The Holiday

Robert Mende pulled the plug on his marriage not with a violent jerk, but in spurts; it may not have added up to much of anything at first, Mende was nothing if not scrupulous; he kept at it, and after a good year and a half of solid effort his wife was thinking of divorce.
They are in a cab now, both of them, he scowling, she unreadable. The cab is laboring up a hill. The hill is in Pristina, the incline steep. The car goes from side to side as the driver (Milos) swerves around potholes as large as bathtubs; though, more often than not, avoiding one pothole immediately lands him in an even bigger one.
They decided on Pristina for entirely private reasons; on her part, because she liked the idea (romanticized it even) of being in this formerly war- ravaged place at this stage in their lives, of showing him how something beautiful (or at least lasting) in fact could grow from a cancer; he, on the other hand, because of a subtle difference in his understanding of Pristina; for him this trip was, as he put it, “more about Milosevic and less about Clinton;” without the cancer itself, so his reasoning went, nothing further in the way of development would have been possible. He had to sleep with Eliza, thus. And with Millie, and with Anita. Had to sleep with all of them to save their marriage.
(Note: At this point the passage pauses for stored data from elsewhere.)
(* ===== verification/CollectionQueries.v ===== *)
(** * Collections: queries

    Queries return what a scan of all the documents would: the indexes change
    how many documents are looked at, and nothing else. *)

From stdpp Require Import gmap.
From S2P Require Import Prelude Errors JsNumber JsString JsValue Binary CustomId Codec Roundtrip Filter FilterSpec Sort Update FieldIndex IndexSpec IndexLemmas FieldIndexSpec IndexSet IndexSetSpec Planner PlannerSpec Stored Collection CollectionLemmas.
Import IndexSet.IndexSet Collection.Collection.

(** ** Filters *)
Lemma compile_spec filter fields m :
  compile filter = Ok (fields, m) → wf_value filter = true →
  filter = VDoc fields ∧ encodable filter ∧ Filter.compileFilter filter = Ok m ∧
  ∀ d, encodable (VDoc d) → m d = Ok (matched m d) ∧ (matched m d = true ↔ filter_holds filter d).
Proof.
  intros H Hw. unfold compile in H. apply bind_Ok_inv in H as (m' & Hm & H).
  destruct filter; try done. injection H as <- <-.
  pose proof (compileFilter_yields (VDoc fields0)) as Hy. rewrite Hm in Hy.
  destruct Hy as (_ & Hf & _). split; [done|]. split; [done|]. split; [done|]. intros d Hd.
  destruct (compileFilter_decides _ _ _ Hm Hw Hd) as (b & E & Hb). unfold matched. by rewrite E.
Qed.

(** The documents of a view that a filter selects. *)
Definition selected (m : CompiledFilter) (v : view) : view :=
  List.filter (λ kd, matched m kd.2) v.

Lemma selected_docs m v : map snd (selected m v) = List.filter (matched m) (map snd v).
Proof. unfold selected. by rewrite filter_map. Qed.

(** A condition on _id leaves one document to look at. *)
Lemma filter_id_key fields id kd :
  filter_holds (VDoc fields) kd.2 → obj_get fields (js "_id") = Some (VId id) →
  entry_ok kd → kd.1 = CustomId.toHexString id.
Proof.
  intros H Hid (_ & did & Hd & ->). cbn [filter_holds] in H.
  apply omap_get_Some_in in Hid. apply (all_entries_in _ _ _ _ H) in Hid. cbv beta in Hid.
  change (starts_dollar (js "_id")) with false in Hid. cbv iota in Hid.
  unfold field_holds in Hid. cbn [Filter.isOperatorDocument] in Hid.
  change (split_dot (js "_id")) with [js "_id"] in Hid. cbn [Filter.resolveField] in Hid.
  rewrite Hd in Hid. destruct Hid as (x & [= <-] & E). unfold equiv, value_equiv in E.
  cbn [canon] in E. by injection E as <-.
Qed.

Lemma selected_key m (v : view) key :
  NoDup (omap_keys v) → (∀ kd, kd ∈ v → matched m kd.2 = true → kd.1 = key) →
  head (selected m v) =
    match omap_get v key with
    | Some d => if matched m d then Some (key, d) else None
    | None => None
    end.
Proof.
  induction v as [|[k d] v IH]; intros Hn Hk; [done|]. cbn [omap_keys map fst] in Hn.
  apply NoDup_cons in Hn as [Hk1 Hn]. cbn [selected List.filter omap_get snd]. fold (selected m v).
  specialize (IH Hn (λ kd Hin, Hk kd (list_elem_of_further _ _ _ Hin))).
  pose proof (Hk (k, d) (list_elem_of_here _ _)) as E. cbn in E. case_decide as Hkey.
  - subst k. destruct (matched m d); [done|]. rewrite IH.
    assert (omap_get v key = None) as -> by (by apply omap_get_None). done.
  - destruct (matched m d); [by destruct Hkey; rewrite E|]. apply IH.
Qed.

(** ** Queries *)
(** What [find] returns, looking at every document. *)
Definition find_reference (filter : DocumentValue) (options : StorageFindOptions)
    (docs : list Document) : result (list Document) :=
  matches ← Filter.compileFilter filter;
  sorter ← (match find_sort options with
            | None => Ok (λ docs, docs)
            | Some specification => Sort.compileSort specification
            end);
  skip ← validateSkip (find_skip options);
  limit ← validateLimit (find_limit options);
  Ok (slice (sorter (List.filter (matched matches) docs)) skip limit).

Definition findOne_reference (filter : DocumentValue) (docs : list Document)
    : result (option Document) :=
  matches ← Filter.compileFilter filter;
  Ok (head (List.filter (matched matches) docs)).

Section Spec.
Context {J : Type} (journal : option (list JournalOperation → ST J exn ())).
Context (durable : J → contents → Prop).
Implicit Types c : InMemoryCollection J.

Lemma view_entry_ok c v : coll_inv durable c v → Forall entry_ok v.
Proof. intros [_ [_ H] _ _ _]. exact H. Qed.

Lemma entry_encodable kd : entry_ok kd → encodable (VDoc kd.2).
Proof. intros [H _]. apply H. Qed.

(** The candidates of a query, ready for the loops over them. *)
Lemma query_candidates c v filter fields m :
  coll_inv durable c v → compile filter = Ok (fields, m) → wf_value filter = true →
  ∃ P : jsstring → bool, candidates fields c = Ok (List.filter (λ kb, P kb.1) (image v)) ∧
    ∀ kd, kd ∈ v → matched m kd.2 = true → P kd.1 = true.
Proof.
  intros Hc Hm Hw. destruct (compile_spec _ _ _ Hm Hw) as (-> & He & _ & Hdec).
  destruct (candidates_spec c v fields Hc He) as (P & E & HP). exists P. split; [done|].
  intros kd Hin Hk. apply HP; [done|]. pose proof (view_entry_ok _ _ Hc) as Hv.
  rewrite Forall_forall in Hv. by apply Hdec; [apply entry_encodable, Hv|].
Qed.

Lemma locate_spec c v filter fields m :
  coll_inv durable c v → compile filter = Ok (fields, m) → wf_value filter = true →
  locate fields m c = Ok (located <$> head (selected m v)).
Proof.
  intros Hc Hm Hw. pose proof (view_entry_ok _ _ Hc) as Hv.
  destruct (query_candidates _ _ _ _ _ Hc Hm Hw) as (P & EP & HP).
  destruct (compile_spec _ _ _ Hm Hw) as (-> & He & _ & Hdec).
  assert (∀ d, encodable (VDoc d) → m d = Ok (matched m d)) as Hm' by (intros; by apply Hdec).
  assert ((l ← candidates fields c; first_match m l) = Ok (located <$> head (selected m v))) as Hall.
  { rewrite EP. cbn [mbind res_bind]. by apply first_match_spec. }
  unfold locate. destruct (obj_get fields (js "_id")) as [w|] eqn:Eid; [|exact Hall].
  destruct w; try exact Hall. clear Hall.
  pose proof Hc as [Hdoc [Hn _] _ _ _].
  rewrite (selected_key m v (CustomId.toHexString bs) Hn).
  2: { intros kd Hin Hk. rewrite Forall_forall in Hv. pose proof (Hv _ Hin) as Hok.
       eapply filter_id_key; [|exact Eid|exact Hok]. apply Hdec; [by apply entry_encodable|done]. }
  rewrite Hdoc, image_get. destruct (omap_get v (CustomId.toHexString bs)) as [d|] eqn:Ed; [|done].
  cbn [fmap option_fmap option_map]. apply omap_get_Some_in in Ed. rewrite Forall_forall in Hv.
  destruct (Hv _ Ed) as [Hs _]. cbn [snd] in Hs. rewrite (stored_decode _ _ Hs). cbn [mbind res_bind].
  rewrite (Hm' d) by apply Hs. cbn [mbind res_bind]. by destruct (matched m d).
Qed.

Lemma compile_doc fields m :
  Filter.compileFilter (VDoc fields) = Ok m → compile (VDoc fields) = Ok (fields, m).
Proof. intros E. unfold compile. by rewrite E. Qed.

Lemma findOne_spec c v filter :
  coll_inv durable c v → wf_value filter = true →
  findOne filter c = findOne_reference filter (map snd v).
Proof.
  intros Hc Hw. unfold findOne, findOne_reference.
  destruct (Filter.compileFilter filter) as [m|e] eqn:Em; [|done]. cbn [mbind res_bind].
  destruct filter as [| | | | | | | | |fields]; try done. pose proof (compile_doc _ _ Em) as Hm.
  pose proof (locate_spec _ _ _ _ _ Hc Hm Hw) as Hl. rewrite <- selected_docs.
  assert (head (map snd (selected m v)) = located_document <$> (located <$> head (selected m v))) as ->
    by (by destruct (selected m v) as [|[? ?] ?]).
  assert ((l ← candidates fields c; first_match m l) = Ok (located <$> head (selected m v)) →
    (l ← candidates fields c; found ← first_match m l;
     Ok (match found with Some l => Some (located_document l) | None => None end)) =
    Ok (located_document <$> (located <$> head (selected m v)))) as Hscan.
  { destruct (candidates fields c); [|done]. cbn [mbind res_bind]. intros ->. cbn [mbind res_bind].
    by destruct (head (selected m v)). }
  unfold locate in Hl. unfold findById. destruct (obj_get fields (js "_id")) as [w|]; [|by apply Hscan].
  destruct w; try (by apply Hscan).
  cbv zeta in Hl. destruct (omap_get _ _) as [b|]; cbn [mbind res_bind] in *; [|by injection Hl as <-].
  destruct (decodeDocument b) as [d|]; cbn [mbind res_bind] in *; [|done].
  destruct (m d) as [[]|]; cbn [mbind res_bind] in *; [by injection Hl as <-..|done].
Qed.

Lemma validateSkip_nonneg skip n : validateSkip skip = Ok n → 0 ≤ n.
Proof.
  unfold validateSkip. destruct skip as [x|]; [|by intros [= <-]].
  destruct (_ || _) eqn:E; [done|]. intros [= <-]. apply orb_false_iff in E as [_ ?%Z.ltb_ge]. done.
Qed.

Lemma find_spec c v filter options :
  coll_inv durable c v → wf_value filter = true →
  find filter options c = find_reference filter options (map snd v).
Proof.
  intros Hc Hw. unfold find, find_reference. pose proof (view_entry_ok _ _ Hc) as Hv.
  destruct (Filter.compileFilter filter) as [m|e] eqn:Em; [|done]. cbn [mbind res_bind].
  destruct filter as [| | | | | | | | |fields]; try done. pose proof (compile_doc _ _ Em) as Hm.
  destruct (query_candidates _ _ _ _ _ Hc Hm Hw) as (P & EP & HP).
  destruct (compile_spec _ _ _ Hm Hw) as (_ & He & _ & Hdec).
  assert (∀ d, encodable (VDoc d) → m d = Ok (matched m d)) as Hm' by (intros; by apply Hdec).
  rewrite <- selected_docs. unfold scan. rewrite EP. cbn [mbind res_bind].
  destruct (find_sort options) as [specification|].
  - destruct (Sort.compileSort specification) as [sorter|]; [|done]. cbn [mbind res_bind].
    destruct (validateSkip (find_skip options)) as [skip|]; [|done]. cbn [mbind res_bind].
    destruct (validateLimit (find_limit options)) as [limit|]; [|done]. cbn [mbind res_bind].
    rewrite (matching_spec m P v Hv Hm' HP). cbn [mbind res_bind]. rewrite map_map. done.
  - cbn [mbind res_bind]. destruct (validateSkip (find_skip options)) as [skip|] eqn:Es; [|done].
    cbn [mbind res_bind]. destruct (validateLimit (find_limit options)) as [limit|]; [|done].
    cbn [mbind res_bind]. apply validateSkip_nonneg in Es.
    rewrite (scan_loop_spec m P v Hv Hm' HP) by lia. rewrite slice_spec, Z.sub_0_r by done.
    cbv zeta. f_equal. destruct limit; [by rewrite Z.sub_0_r|done].
Qed.
End Spec.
He was never an attractive man, Robert Mende, never popular with the ladies; a man, by his own admission, of “books, not looks”. And though he joked about this not infrequently himself, it took him until his fifty-third year to truly realize the depth of his misery. “What a joke I am,” he said to himself one day; and having said it aloud, he knew that it was true. Mende was stunned. “I’m a joke,” he repeated. It was enough to bring him to his knees. How deep the chasm had grown since college (not that he had been an Adonis then) that divided him from the anointed now! From those men who entered advanced age as if they had been waiting for it their whole lives; who were transformed when they turned fifty-one, taking on a sort of halo; rewarded for their graying hair with an animal magnetism; those men (Mende spotted them on the subway, in cafes, and yes, on a few humiliating occasions among his faculty colleagues, too) who stepped down from the late-forties plateau onto their fifties as full-fledged dinosaurs.
It was this reptileness more than anything else that Mende longed for, that he wanted for himself and that he spent hours each day thinking about how to acquire and always, always coming up empty.
They crest the hill. The cab groans. Milos swears. They have a view of Pristina down below (much grayness, much sameness); then they are hurtling towards it.
His first attempts were spirited; no one could deny Mende his enthusiasm. But he was also inexpert and clumsy. It is doubtful that any of the women he approached in those first few weeks even knew he had singled them out for the purpose of seduction. And the man of the hour himself? He returned home from these mostly imaginary infidelities full of remorse and reeking of guilt. But he pushed on nonetheless, telling himself all sorts of things: the meek will not inherit the earth, and so forth.
And if that was bad already, imagine the act itself! Mende had been at his game for a whole six months when it happened. Her name was Eliza; she was taller than his wife by far, and younger (ten, twelve years at least, he guessed). More beautiful, too, with long hair, a slim, athletic body. A knockout. It was a harrowing experience for Mende: the peeling of clothes from an unfamiliar body, the sudden foreignness of his own movements, the awkward fumbling; more than once, he fought the urge to abscond.
Now, right this minute, with the city centre in sight: Laura turns her head. “I can still see you, you know.”
Mende says nothing.
“We’re in this place, a thousand miles away, and I can still see you with her.”
The crowd is too thick here. Milos stops the car. They get out, stand there, Milos looking about restlessly, Laura with her head held high and sort of aristocratic, Mende near tears. “You were never meant to see us,” he wants to tell her. He turns around, but doesn’t see her anymore.
“Laura,” he calls.
A week later, they fly back. Milos drives them to the airport. Stepping into the plane, Mende happens to glance to the left, where the cockpit door is open, and where the pilot is watching him from reptilian eyes.